● Work task:
When you reach the line that contains "(** The three" in the data below, start reproducing lines exactly, and stop after the line that contains "(** ** A sample".

● Study material:
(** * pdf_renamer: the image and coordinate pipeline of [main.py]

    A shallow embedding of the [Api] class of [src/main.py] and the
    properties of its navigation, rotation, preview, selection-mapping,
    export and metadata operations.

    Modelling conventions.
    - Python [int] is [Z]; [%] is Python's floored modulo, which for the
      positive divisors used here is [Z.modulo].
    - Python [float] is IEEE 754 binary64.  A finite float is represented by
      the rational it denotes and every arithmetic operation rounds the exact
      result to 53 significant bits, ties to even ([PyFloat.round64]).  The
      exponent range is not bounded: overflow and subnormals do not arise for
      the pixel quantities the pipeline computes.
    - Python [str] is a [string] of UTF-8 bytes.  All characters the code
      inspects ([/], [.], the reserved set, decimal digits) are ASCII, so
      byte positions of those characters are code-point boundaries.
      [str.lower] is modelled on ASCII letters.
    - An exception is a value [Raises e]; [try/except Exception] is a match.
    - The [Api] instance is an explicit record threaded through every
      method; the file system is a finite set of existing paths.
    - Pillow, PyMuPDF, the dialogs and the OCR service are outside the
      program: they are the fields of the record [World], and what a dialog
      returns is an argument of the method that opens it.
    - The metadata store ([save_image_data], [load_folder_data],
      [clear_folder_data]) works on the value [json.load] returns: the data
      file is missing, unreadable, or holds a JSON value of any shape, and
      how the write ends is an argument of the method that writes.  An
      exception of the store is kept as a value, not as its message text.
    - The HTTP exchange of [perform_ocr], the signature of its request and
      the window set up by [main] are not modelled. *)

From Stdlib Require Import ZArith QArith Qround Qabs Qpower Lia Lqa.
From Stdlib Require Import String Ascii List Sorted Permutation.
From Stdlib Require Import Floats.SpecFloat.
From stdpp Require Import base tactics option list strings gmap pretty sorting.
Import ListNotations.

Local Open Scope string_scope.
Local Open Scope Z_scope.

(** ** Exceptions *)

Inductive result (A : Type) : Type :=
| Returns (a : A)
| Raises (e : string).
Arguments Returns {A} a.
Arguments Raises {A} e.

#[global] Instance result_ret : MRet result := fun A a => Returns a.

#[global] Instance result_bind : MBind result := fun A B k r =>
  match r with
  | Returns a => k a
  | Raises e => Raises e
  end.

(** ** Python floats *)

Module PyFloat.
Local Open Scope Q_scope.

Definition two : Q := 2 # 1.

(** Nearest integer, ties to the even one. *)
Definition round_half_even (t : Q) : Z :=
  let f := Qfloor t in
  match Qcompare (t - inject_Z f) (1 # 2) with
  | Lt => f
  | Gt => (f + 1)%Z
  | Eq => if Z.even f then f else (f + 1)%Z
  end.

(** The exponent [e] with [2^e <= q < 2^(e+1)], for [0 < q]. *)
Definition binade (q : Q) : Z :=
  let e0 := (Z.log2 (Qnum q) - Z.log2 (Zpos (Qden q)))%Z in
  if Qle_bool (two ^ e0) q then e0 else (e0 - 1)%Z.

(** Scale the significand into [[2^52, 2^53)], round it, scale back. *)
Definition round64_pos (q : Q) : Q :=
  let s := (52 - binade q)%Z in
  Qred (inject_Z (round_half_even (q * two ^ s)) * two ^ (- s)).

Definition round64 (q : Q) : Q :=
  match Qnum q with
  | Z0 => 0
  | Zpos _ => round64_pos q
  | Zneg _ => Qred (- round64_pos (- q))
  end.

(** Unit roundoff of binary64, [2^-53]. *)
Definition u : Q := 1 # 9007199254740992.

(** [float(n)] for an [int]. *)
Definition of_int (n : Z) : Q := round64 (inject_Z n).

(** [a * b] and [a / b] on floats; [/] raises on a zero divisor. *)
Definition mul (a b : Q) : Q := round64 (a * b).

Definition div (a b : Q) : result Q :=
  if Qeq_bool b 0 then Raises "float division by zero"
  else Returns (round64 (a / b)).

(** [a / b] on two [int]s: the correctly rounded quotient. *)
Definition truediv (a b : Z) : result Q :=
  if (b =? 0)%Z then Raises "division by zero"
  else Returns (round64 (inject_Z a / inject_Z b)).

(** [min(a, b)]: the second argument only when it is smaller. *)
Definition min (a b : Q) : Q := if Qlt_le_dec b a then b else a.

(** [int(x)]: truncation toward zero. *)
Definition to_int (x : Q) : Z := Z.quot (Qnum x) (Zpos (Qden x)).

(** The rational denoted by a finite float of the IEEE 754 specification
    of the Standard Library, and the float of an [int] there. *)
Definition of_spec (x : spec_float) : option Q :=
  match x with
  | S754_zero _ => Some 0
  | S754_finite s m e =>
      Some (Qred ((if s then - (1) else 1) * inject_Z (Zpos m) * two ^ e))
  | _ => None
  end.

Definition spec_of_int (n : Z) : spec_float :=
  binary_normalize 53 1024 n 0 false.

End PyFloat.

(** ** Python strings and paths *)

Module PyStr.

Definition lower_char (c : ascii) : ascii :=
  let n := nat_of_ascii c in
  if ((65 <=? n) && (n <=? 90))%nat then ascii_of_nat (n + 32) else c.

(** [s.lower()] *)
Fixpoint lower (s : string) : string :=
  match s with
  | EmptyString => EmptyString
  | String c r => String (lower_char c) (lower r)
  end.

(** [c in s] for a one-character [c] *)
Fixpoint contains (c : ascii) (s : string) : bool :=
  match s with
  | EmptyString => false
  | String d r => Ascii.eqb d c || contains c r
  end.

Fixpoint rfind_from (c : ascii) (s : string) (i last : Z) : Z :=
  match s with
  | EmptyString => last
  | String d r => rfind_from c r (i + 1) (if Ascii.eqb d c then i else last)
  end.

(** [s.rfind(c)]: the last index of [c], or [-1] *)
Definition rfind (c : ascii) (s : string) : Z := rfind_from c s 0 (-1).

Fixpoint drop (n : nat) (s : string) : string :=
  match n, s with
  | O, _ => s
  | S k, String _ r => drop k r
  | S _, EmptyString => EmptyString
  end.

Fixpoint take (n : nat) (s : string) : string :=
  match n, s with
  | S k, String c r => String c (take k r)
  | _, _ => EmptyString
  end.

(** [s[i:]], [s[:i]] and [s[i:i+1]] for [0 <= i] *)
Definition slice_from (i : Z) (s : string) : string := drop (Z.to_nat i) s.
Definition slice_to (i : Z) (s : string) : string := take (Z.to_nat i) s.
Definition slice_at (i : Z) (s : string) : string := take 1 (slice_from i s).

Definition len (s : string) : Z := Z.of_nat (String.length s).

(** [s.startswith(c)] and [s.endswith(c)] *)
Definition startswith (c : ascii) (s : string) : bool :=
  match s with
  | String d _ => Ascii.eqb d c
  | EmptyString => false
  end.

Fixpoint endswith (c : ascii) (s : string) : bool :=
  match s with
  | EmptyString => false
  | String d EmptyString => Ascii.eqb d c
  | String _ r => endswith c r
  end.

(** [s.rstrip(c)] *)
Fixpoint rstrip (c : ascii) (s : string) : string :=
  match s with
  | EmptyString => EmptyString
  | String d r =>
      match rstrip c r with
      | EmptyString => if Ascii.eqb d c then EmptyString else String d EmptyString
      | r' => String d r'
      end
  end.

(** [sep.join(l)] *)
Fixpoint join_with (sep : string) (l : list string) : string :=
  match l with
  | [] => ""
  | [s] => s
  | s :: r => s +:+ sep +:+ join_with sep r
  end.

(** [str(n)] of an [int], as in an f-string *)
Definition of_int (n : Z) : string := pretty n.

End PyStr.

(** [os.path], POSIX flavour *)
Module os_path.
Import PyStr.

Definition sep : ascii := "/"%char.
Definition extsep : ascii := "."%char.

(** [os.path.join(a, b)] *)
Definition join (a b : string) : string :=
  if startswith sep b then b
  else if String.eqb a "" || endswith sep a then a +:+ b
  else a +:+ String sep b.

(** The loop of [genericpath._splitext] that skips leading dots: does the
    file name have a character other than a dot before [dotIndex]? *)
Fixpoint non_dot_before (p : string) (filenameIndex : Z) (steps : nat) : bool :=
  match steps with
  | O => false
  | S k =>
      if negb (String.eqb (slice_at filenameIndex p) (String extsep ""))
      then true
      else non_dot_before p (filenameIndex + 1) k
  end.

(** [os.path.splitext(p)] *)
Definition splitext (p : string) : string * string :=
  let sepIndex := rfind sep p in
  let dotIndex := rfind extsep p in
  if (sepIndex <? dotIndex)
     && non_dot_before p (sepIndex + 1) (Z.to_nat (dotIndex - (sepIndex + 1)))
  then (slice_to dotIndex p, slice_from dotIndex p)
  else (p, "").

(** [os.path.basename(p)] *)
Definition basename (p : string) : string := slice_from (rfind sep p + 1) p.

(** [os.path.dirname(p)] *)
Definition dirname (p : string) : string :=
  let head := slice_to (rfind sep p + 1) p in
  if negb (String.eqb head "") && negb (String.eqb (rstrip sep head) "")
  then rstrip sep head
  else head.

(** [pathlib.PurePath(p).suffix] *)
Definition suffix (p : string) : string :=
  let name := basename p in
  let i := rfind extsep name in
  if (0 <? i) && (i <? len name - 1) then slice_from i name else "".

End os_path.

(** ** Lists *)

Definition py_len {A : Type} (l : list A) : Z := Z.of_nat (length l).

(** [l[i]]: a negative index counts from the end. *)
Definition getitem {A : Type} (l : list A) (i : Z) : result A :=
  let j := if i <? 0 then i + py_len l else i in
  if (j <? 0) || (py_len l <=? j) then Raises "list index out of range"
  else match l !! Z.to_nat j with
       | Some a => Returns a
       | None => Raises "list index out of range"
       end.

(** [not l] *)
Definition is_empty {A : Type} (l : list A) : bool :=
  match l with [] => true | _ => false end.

* * *

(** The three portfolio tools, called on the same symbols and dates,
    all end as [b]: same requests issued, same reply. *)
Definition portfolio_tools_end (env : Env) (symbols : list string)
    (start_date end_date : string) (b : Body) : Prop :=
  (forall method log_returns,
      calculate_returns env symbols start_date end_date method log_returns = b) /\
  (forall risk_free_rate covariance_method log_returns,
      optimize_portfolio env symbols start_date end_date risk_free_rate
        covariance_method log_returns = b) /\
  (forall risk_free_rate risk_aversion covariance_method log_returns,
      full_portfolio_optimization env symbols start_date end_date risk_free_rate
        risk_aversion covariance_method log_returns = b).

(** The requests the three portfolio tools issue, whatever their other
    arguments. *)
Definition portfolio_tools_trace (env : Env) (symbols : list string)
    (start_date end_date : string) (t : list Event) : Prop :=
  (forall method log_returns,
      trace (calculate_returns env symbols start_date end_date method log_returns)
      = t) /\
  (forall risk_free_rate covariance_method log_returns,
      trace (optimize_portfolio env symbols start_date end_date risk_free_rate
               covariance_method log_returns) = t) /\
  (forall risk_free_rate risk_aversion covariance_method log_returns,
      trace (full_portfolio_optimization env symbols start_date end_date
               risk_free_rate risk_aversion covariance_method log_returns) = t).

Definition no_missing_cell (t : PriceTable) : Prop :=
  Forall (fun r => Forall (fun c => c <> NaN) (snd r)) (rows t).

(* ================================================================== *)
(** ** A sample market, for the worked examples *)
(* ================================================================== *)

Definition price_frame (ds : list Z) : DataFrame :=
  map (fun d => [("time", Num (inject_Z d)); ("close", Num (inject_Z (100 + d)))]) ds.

==

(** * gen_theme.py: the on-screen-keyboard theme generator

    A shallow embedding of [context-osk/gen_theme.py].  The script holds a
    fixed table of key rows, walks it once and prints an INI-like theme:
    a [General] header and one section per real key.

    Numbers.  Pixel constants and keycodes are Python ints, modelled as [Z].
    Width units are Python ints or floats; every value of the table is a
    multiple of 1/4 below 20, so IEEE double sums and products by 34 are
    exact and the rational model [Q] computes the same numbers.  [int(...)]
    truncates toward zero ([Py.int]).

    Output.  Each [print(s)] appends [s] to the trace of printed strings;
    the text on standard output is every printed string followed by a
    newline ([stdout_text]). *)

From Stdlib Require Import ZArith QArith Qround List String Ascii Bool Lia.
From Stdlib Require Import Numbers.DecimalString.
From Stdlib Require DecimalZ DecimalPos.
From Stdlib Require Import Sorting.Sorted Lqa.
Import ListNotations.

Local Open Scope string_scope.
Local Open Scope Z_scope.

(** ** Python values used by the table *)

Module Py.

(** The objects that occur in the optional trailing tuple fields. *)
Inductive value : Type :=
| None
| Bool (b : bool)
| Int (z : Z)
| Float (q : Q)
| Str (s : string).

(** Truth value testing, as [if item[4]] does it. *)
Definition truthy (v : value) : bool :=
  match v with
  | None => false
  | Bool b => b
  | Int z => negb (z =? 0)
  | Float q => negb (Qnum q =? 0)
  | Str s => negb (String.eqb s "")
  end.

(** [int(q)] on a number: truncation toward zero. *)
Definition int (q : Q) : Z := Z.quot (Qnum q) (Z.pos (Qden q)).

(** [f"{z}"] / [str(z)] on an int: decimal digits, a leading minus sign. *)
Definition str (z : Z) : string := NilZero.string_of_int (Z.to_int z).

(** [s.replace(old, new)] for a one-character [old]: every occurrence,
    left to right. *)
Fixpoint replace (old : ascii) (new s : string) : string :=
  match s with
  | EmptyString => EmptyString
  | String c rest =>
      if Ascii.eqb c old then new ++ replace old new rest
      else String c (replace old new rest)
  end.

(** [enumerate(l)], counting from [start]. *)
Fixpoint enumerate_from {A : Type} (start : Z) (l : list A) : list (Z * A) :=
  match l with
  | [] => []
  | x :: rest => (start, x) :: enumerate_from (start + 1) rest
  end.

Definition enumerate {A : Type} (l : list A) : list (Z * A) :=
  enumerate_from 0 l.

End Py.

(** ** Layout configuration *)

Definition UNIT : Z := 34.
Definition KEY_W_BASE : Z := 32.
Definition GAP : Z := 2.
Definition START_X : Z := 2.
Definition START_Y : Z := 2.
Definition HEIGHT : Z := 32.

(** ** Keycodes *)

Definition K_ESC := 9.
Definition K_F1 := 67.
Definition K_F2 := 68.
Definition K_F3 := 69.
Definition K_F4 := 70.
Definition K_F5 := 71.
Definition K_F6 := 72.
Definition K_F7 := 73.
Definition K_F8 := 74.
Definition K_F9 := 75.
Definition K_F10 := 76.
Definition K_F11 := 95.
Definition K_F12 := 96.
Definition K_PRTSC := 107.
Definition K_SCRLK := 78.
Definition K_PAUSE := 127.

● Task answer:
(** The three portfolio tools, called on the same symbols and dates,
    all end as [b]: same requests issued, same reply. *)
Definition portfolio_tools_end (env : Env) (symbols : list string)
    (start_date end_date : string) (b : Body) : Prop :=
  (forall method log_returns,
      calculate_returns env symbols start_date end_date method log_returns = b) /\
  (forall risk_free_rate covariance_method log_returns,
      optimize_portfolio env symbols start_date end_date risk_free_rate
        covariance_method log_returns = b) /\
  (forall risk_free_rate risk_aversion covariance_method log_returns,
      full_portfolio_optimization env symbols start_date end_date risk_free_rate
        risk_aversion covariance_method log_returns = b).

(** The requests the three portfolio tools issue, whatever their other
    arguments. *)
Definition portfolio_tools_trace (env : Env) (symbols : list string)
    (start_date end_date : string) (t : list Event) : Prop :=
  (forall method log_returns,
      trace (calculate_returns env symbols start_date end_date method log_returns)
      = t) /\
  (forall risk_free_rate covariance_method log_returns,
      trace (optimize_portfolio env symbols start_date end_date risk_free_rate
               covariance_method log_returns) = t) /\
  (forall risk_free_rate risk_aversion covariance_method log_returns,
      trace (full_portfolio_optimization env symbols start_date end_date
               risk_free_rate risk_aversion covariance_method log_returns) = t).

Definition no_missing_cell (t : PriceTable) : Prop :=
  Forall (fun r => Forall (fun c => c <> NaN) (snd r)) (rows t).

(* ================================================================== *)
(** ** A sample market, for the worked examples *)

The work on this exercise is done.